The shelter industry has terminology for their unique field of work, and though there are no exact standards for consistent definitions, many words have meanings based on their usage.
Animal control has the municipal function of picking up stray dogs and cats and investigating reports of animal abuse, dog bites or animal attacks. Stray, lost, or abandoned pets picked up off the streets are usually transported to the local animal shelter or pound. Uncomplicated stray cases are usually kept for a period of time, called the stray hold. After the holding period, an animal is considered forfeited by its owner, and may become available for adoption. Animals involved in attacks or bites are placed in quarantine and are not available for adoption until investigations or legal cases are resolved.
Many shelter policies allow individuals to bring there animal into the shelter. An open admission shelter will accept any animal regardless of reason, and is usually a municipal-run shelter or a private shelter with a contract to operate for municipality. Municipal shelters may limit incoming animals to those from the area in which they serve. A managed admission shelter requires an appointment and will restrict admission of animals to fit their available resources. Limited admission shelters are usually private without municipal contracts, and they may limit their intake to only highly-adoptable and healthy animals.

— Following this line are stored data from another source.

(* ===== verification/Cli.v ===== *)
(** * The command line: [cli.py]

    The commands build a request, send it, and print the reply.  [urlopen] is the
    class [Http]: it answers, answers with an HTTP error, or raises.  [sys.exit(1)]
    raises SystemExit; [print] appends a line to [c_out] or [c_err] (the encoding
    of the terminal is not modelled). *)

From Stdlib Require Import String QArith.
From S2P Require Import Prelude PyStr Json Errors Datetime Job Redis Transport Url Routes.
Open Scope list_scope.

Record http_request : Type := mkReq {
  rq_method : pystr; rq_url : pystr; rq_data : option (list N); rq_headers : list (pystr * pystr)
}.

(** A reply's body, or an [HTTPError] with its code and body. *)
Inductive http_reply : Type := HttpOk (body : list N) | HttpErr (code : Z) (body : list N).

Class Http : Type := {
  hstate : Type;
  urlopen (req : http_request) (timeout : Q) : M hstate http_reply
}.

Record console `{Http} : Type := mkConsole { c_net : hstate; c_out : list pystr; c_err : list pystr }.
Arguments mkConsole {_}.

Definition SystemExit : exn := UserExn (u "SystemExit") (u "1") true.

(** ** The base URL *)

Section BaseUrl.
Variable netloc_ok : pystr → bool.

Definition _validated_api_url (value : pystr) : result exn pystr :=
  parsed ← urlsplit netloc_ok value;
  if negb (bool_decide (scheme parsed ∈ [u "http"; u "https"])) || bool_decide (hostname parsed = [])
  then Raise (ValueError (u "RELAYQ_API_URL must be an HTTP(S) URL with a hostname"))
  else if negb (bool_decide (username parsed = [])) || negb (bool_decide (password parsed = []))
          || negb (bool_decide (query parsed = [])) || negb (bool_decide (fragment parsed = []))
  then Raise (ValueError (u "RELAYQ_API_URL must not contain credentials, a query, or a fragment"))
  else Ok (rstrip 47 value).

End BaseUrl.

Definition REQUEST_TIMEOUT_SECONDS : Q := 15.

(** ** JSON values in Python expressions *)

(** [v[k]] for a text [k]. *)
Definition py_getitem (v : json) (k : pystr) : result exn json :=
  match v with
  | JObj l => match dict_get k l with Some x => Ok x | None => Raise (KeyError k) end
  | _ => Raise (TypeError (u "indices"))
  end.

(** [v.get(k, default)] *)
Definition py_get (v : json) (k : pystr) (default : json) : result exn json :=
  match v with
  | JObj l => Ok (get_default k default l)
  | _ => Raise (AttributeError (u "get"))
  end.

(** [for x in v] *)
Definition py_iter (v : json) : result exn (list json) :=
  match v with
  | JArr l => Ok l
  | JObj l => Ok ((λ kv, JStr kv.1) <$> l)
  | JStr s => Ok ((λ c, JStr [c]) <$> s)
  | _ => Raise (TypeError (u "object is not iterable"))
  end.

Definition pad_right (w : nat) (s : pystr) : pystr := s ++ repeat 32%N (w - length s).
Definition pad_left (w : nat) (s : pystr) : pystr := repeat 32%N (w - length s) ++ s.

(** [f"{v:20s}"] *)
Definition format_20s (v : json) : result exn pystr :=
  match v with
  | JStr s => Ok (pad_right 20 s)
  | JInt _ | JBool _ | JFloat _ => Raise (ValueError (u "Unknown format code 's'"))
  | _ => Raise (TypeError (u "unsupported format string"))
  end.

(** [f"{v:>wd}"] *)
Definition format_d (w : nat) (v : json) : result exn pystr :=
  match v with
  | JInt z => Ok (pad_left w (str_int z))
  | JBool b => Ok (pad_left w (str_int (if b then 1 else 0)))
  | JFloat _ | JStr _ => Raise (ValueError (u "Unknown format code 'd'"))
  | _ => Raise (TypeError (u "unsupported format string"))
  end.

Definition newline (lvl : nat) : pystr := 10%N :: repeat 32%N (2 * lvl).

(** [json.dumps(v, indent=2)] *)
Fixpoint dumps_indent (lvl : nat) (j : json) : pystr :=
  match j with
  | JArr (_ :: _ as l) =>
      u "[" ++ newline (S lvl) ++ py_join (u "," ++ newline (S lvl)) (map (dumps_indent (S lvl)) l)
        ++ newline lvl ++ u "]"
  | JObj (_ :: _ as l) =>
      u "{" ++ newline (S lvl)
        ++ py_join (u "," ++ newline (S lvl))
                   (map (fun kv => dumps_str kv.1 ++ u ": " ++ dumps_indent (S lvl) kv.2) l)
        ++ newline lvl ++ u "}"
  | _ => dumps j
  end.

(** ** The paths of the commands *)

Definition status_path (job_id : pystr) : result exn pystr :=
  j ← quote job_id; mret (u "/jobs/" ++ j).
Definition dlq_path (queue : pystr) : result exn pystr :=
  q ← quote queue; mret (u "/queues/" ++ q ++ u "/dlq").
Definition replay_path (queue job_id : pystr) : result exn pystr :=
  q ← quote queue; j ← quote job_id; mret (u "/queues/" ++ q ++ u "/dlq/" ++ j ++ u "/replay").

Section Cli.
Context {H : Http}.
(** The module global [API_URL]. *)
Variable API_URL : pystr.

Definition print (s : pystr) : M console unit :=
  modify (fun c => mkConsole (c_net c) (c_out c ++ [s]) (c_err c)).
Definition print_err (s : pystr) : M console unit :=
  modify (fun c => mkConsole (c_net c) (c_out c) (c_err c ++ [s])).

Definition decode_body (b : list N) : result exn pystr :=
  match utf8_decode b with Some s => Ok s | None => Raise UnicodeDecodeError end.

An animal in a shelter has four outcomes: return to owner, adoption, transfer to another shelter, or euthanasia.
Euthanasia is the act of putting an animal down. A high kill shelter euthanises many of the animals they take in; a low kill shelter euthanises few animals and usually operates programs to increase the number of animals that are released alive. A shelter's live release is the measure of how many animals leave alive compared to the number of animals they have taken in. A no kill shelter practices a very strict live release rate. Since there is no standard of measurement some shelters compare live releases to the number of healthy and adoptable animals, while others compare live releases to every animal they took in.
Shelter partners are rescue groups, fosters and sanctuaries.
A retail rescue takes advantage of right-of-first-choice of the free or cheap inventory of animals to flip shelter-pulled animals under the banner of adoption with little to no retraining or veterinary care between pulling a dog and selling it.
Many shelters routinely spay or neuter all their adoptable animals and vaccinate them for rabies and other routine pet diseases. Shelters often offer rabies clinics or spay-neuter clinics to their local public at discount rates. Some shelters participate in trap-neuter-return programs where stray animals are captured, neutered and vaccinated then returned to the location they were picked up.